License your content properly
Thus far I’ve focussed on the technical side of protecting your content, but that’s not all you can do; you also need to make sure it’s clear to real people visiting your site how they can/can’t use your content. This means two things: putting an actual license in place and making it obviously available.
If you want to retain all control over your work, then a simple copyright notice in your footer will do the job. The correct format is “Copyright date by name of owner“. To make it extra clear, you might like to append that with a short notice telling the person the contents of this page are copyrighted… just in case they didn’t get the message first time. You may also like to ask them to contact you for information about how they can license your work for commercial usage — everything has its price, right?

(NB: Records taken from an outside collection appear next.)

Lemma holds_encode_columns q cols j c :
  holds b q (encode_columns cols) -> cols !! j = Some c ->
  holds b (q + 10 * Z.of_nat j) (encode_column c).
Proof.
  intros Hh Hj. apply list_elem_of_split_length in Hj as (pre & post & -> & ->).
  unfold encode_columns in Hh. rewrite bind_app in Hh. apply holds_app in Hh as [_ Hh].
  cbn [mbind list_bind] in Hh. apply holds_app in Hh as [Hh _].
  fold (encode_columns pre) in Hh. by rewrite zlen_encode_columns in Hh.
Qed.

Lemma read_encoded_column q c :
  holds b q (encode_column c) -> column_typed c -> read_column b q = Ret c.
Proof.
  intros Hh (T1 & T2 & T3 & T4 & T5 & T6 & T7). unfold encode_column in Hh. split_fields Hh.
  rewrite ?zlen_le_bytes in *. simpl Z.of_nat in *. unfold read_column.
  do 7 read_field ltac:(lia). by destruct c.
Qed.

Lemma encoded_columns_at q cols :
  holds b q (encode_columns cols) -> Forall column_typed cols -> columns_at b q 0 cols.
Proof.
  intros Hh Ht j c Hj. apply read_encoded_column; [by apply holds_encode_columns with cols|].
  rewrite Forall_lookup in Ht. by apply (Ht j).
Qed.

(** Where the parts of the section stand. *)
Lemma encoded_section_parts :
  holds b 136 (encode_overview k) /\ holds b 180 (le_bytes 4 0) /\
  holds b 184 (encode_spans 0 (k_spans k)) /\
  holds b (184 + 32 * zlen (k_spans k)) (encode_all_columns (k_spans k)).
Proof.
  destruct encode_parts as (_ & _ & _ & _ & _ & Hp). unfold encode_payload in Hp. split_fields Hp.
  rewrite ?zlen_encode_overview, ?zlen_encode_spans, ?zlen_le_bytes in *. simpl Z.of_nat in *. done.
Qed.

Lemma k_logical_u32 : is_u32 (k_logical k) /\ is_u32 (k_frames_per_column k) /\
  is_u32 (zlen (k_spans k)) /\ is_u32 (k_state k).
Proof.
  pose proof (v_logical _ _ Hk). pose proof (v_frames_per_column _ _ Hk).
  destruct total_size_eq as (_ & Hn & _). pose proof (v_state _ _ Hk) as Hs.
  unfold APTA_FEATURE_PARTIAL, APTA_FEATURE_FINAL in Hs. unfold is_u32. lia.
Qed.

Lemma encoded_column_data :
  is_u64 (48 + 32 * zlen (k_spans k)).
Proof. destruct k_logical_u32 as (_ & _ & Hn & _). unfold is_u32, is_u64 in *. lia. Qed.

Lemma encoded_wovr_read : wovr_read b encoded_input encoded_wovr_header /\
  apta_get_u32 b 136 = Ret (k_level_id k).
Proof.
  destruct encoded_section_parts as (Ho & _). unfold encode_overview in Ho. split_fields Ho.
  rewrite ?zlen_le_bytes in *. simpl Z.of_nat in *.
  destruct k_logical_u32 as (U1 & U2 & U3 & U4). pose proof encoded_column_data as U5.
  pose proof (v_level_id _ _ Hk) as U6. pose proof (v_origin _ _ Hk) as U7.
  assert (U8 : is_u64 48) by (split; vm_compute; congruence).
  split; [split; cbn [encoded_input set_payload wi_payload encoded_wovr_header
    wh_frames_per_column wh_origin_frame wh_logical_column_count wh_span_count
    wh_span_directory_offset wh_column_data_offset wh_flags]; (split; [|assumption])|].
  all: first [eapply get_u32_at; [eassumption|lia|assumption]
             |eapply get_u64_at; [eassumption|lia|assumption]].
Qed.

Lemma span_ranges pre ks post :
  k_spans k = pre ++ ks :: post ->
  span_valid (is_strict o) k ks /\ is_u64 (k_first ks) /\ is_u64 (k_end ks) /\ is_u32 (k_first_column ks) /\
  1 <= zlen (k_columns ks) <= UINT32_MAX /\ 0 <= k_packed pre /\
  k_packed pre + zlen (k_columns ks) <= k_packed (k_spans k).
Proof.
  intros Es. pose proof (v_span _ _ Hk) as Hs. rewrite Es in Hs. apply Forall_app in Hs as [_ Hs].
  apply Forall_cons in Hs as [Hs _]. split; [done|]. destruct Hs as [S1 S2 S3 S4 S5 S6 S7 S8 S9].
  pose proof (v_origin _ _ Hk) as Ho. pose proof (v_logical _ _ Hk). pose proof (v_frames_per_column _ _ Hk).
  pose proof (v_total_frames _ _ Hk) as Ht. unfold k_end_column in *.
  assert (Hc : 1 <= zlen (k_columns ks))
    by (destruct (k_columns ks) as [|c cs]; [done|]; rewrite zlen_cons; pose proof (zlen_nonneg cs); lia).
  rewrite Es, k_packed_app. pose proof (k_packed_nonneg pre). pose proof (k_packed_nonneg post).
  unfold k_packed in *. cbn [foldr]. unfold is_u32, is_u64 in *.
  assert (0 <= k_first_column ks * k_frames_per_column k) by nia.
  assert (0 <= k_first ks) by lia.
  assert (k_end ks <= UINT64_MAX) by (destruct S8 as [->|(_ & -> & _)]; lia). lia.
Qed.

Lemma encoded_span_read pre ks post :
  k_spans k = pre ++ ks :: post ->
  read_span b (184 + 32 * zlen pre) = Ret (encoded_span ks (k_packed pre)).1 /\
  span_read b (184 + 32 * zlen pre) (encoded_span ks (k_packed pre)).1.
Proof.
  intros Es. destruct (span_ranges _ _ _ Es) as (_ & R1 & R2 & R3 & R4 & R5 & R6).
  destruct total_size_eq as (_ & _ & Hpk).
  assert (R7 : is_u32 (zlen (k_columns ks))) by (unfold is_u32; lia).
  assert (R8 : is_u32 (k_packed pre)) by (unfold is_u32; lia).
  assert (R9 : is_u32 0) by (unfold is_u32; lia).
  destruct encoded_section_parts as (_ & _ & Hh & _). rewrite Es in Hh.
  apply holds_encode_spans in Hh. rewrite Z.add_0_l in Hh. unfold encode_span in Hh. split_fields Hh.
  rewrite ?zlen_le_bytes in *. simpl Z.of_nat in *. split.
  - unfold read_span. do 6 read_field ltac:(lia). reflexivity.
  - split; (split; [|assumption]);
      first [eapply get_u32_at; [eassumption|lia|assumption]
            |eapply get_u64_at; [eassumption|lia|assumption]].
Qed.

Lemma encoded_total : total encoded_input = k_total_frames k.
Proof. reflexivity. Qed.

Lemma encoded_known : known encoded_input <-> k_known k = true.
Proof. unfold known. rewrite encoded_total. unfold k_known. rewrite negb_true_iff. by rewrite Z.eqb_neq. Qed.

Lemma encoded_data_first ks pre post :
  k_spans k = pre ++ ks :: post ->
  data_first encoded_wovr_header (encoded_span ks (k_packed pre)).1 =
    48 + 32 * zlen (k_spans k) + 10 * k_packed pre /\
  data_bytes (encoded_span ks (k_packed pre)).1 = 10 * zlen (k_columns ks).
Proof.
  intros Es. destruct (span_ranges _ _ _ Es) as (_ & _ & _ & _ & R4 & R5 & R6).
  destruct total_size_eq as (_ & Hn & Hpk). unfold data_first, data_bytes.
  cbn [encoded_span encoded_wovr_header fst sn_data_column_offset sn_column_count
    wh_column_data_offset]. change APTA_PACKED_COLUMN_SIZE with 10.
  rewrite (u64_small (k_packed pre * 10)), (u64_small (_ * 10)) by (unfold is_u64; lia).
  rewrite u64_small by (unfold is_u64; lia). lia.
Qed.

Lemma encoded_span_checked pre ks post :
  k_spans k = pre ++ ks :: post ->
  span_checked b o encoded_input encoded_wovr_header
    (encoded_span ks (k_packed pre)).1 (k_columns ks).
Proof.
  intros Es. destruct (span_ranges _ _ _ Es) as (Hs & R1 & R2 & R3 & R4 & R5 & R6).
  destruct (encoded_data_first _ _ _ Es) as [D1 D2]. destruct total_size_eq as (Ht & Hn & Hpk).
  destruct payload_size_range as (P1 & P2 & P3). destruct encoded_section_parts as (_ & _ & _ & Hh).
  rewrite Es in Hh at 2. apply holds_encode_all_columns in Hh. pose proof (v_logical _ _ Hk) as Hl.
  destruct Hs as [S1 S2 S3 S4 S5 S6 S7 S8 S9]. unfold k_end_column in *.
  constructor; rewrite ?D1; cbn [encoded_span encoded_wovr_header fst sn_first_frame sn_end_frame
    sn_first_column sn_column_count wh_origin_frame wh_frames_per_column wh_logical_column_count];
    rewrite ?encoded_total; try assumption; try reflexivity; try lia.
  - apply encoded_columns_at.
    + cbn [encoded_input set_payload wi_payload]. 
      by replace (136 + (48 + 32 * zlen (k_spans k) + 10 * k_packed pre))
        with (184 + 32 * zlen (k_spans k) + 10 * k_packed pre) by lia.
    + eapply Forall_impl; [exact S2|]. by intros c [? _].
  - unfold sn_end_column. cbn [sn_first_column sn_column_count encoded_span fst]. apply u64_small.
    unfold is_u64. lia.
  - destruct S8 as [S8|(K & S8)]; [by left|right]. split; [by apply encoded_known|done].
  - intros K. by apply S9, encoded_known.
  - cbn [encoded_input set_payload wi_payload_size]. lia.
Qed.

If straight-out copyright isn’t right for you, you may want to look at the freedom-inducing Creative Commons licenses, which will allow potential users-of-your-work the freedoms you offer, ie commercial/non-commercial usage and yes/no to modifications. Whatever you go with, just make it very clear.
Time to do something
Sadly, your data and your content is on a slippery slope, and the sooner you take control, the better! It takes a little effort to start off with, but building something that’s convenient and works for you will make it well worth the time in the long run.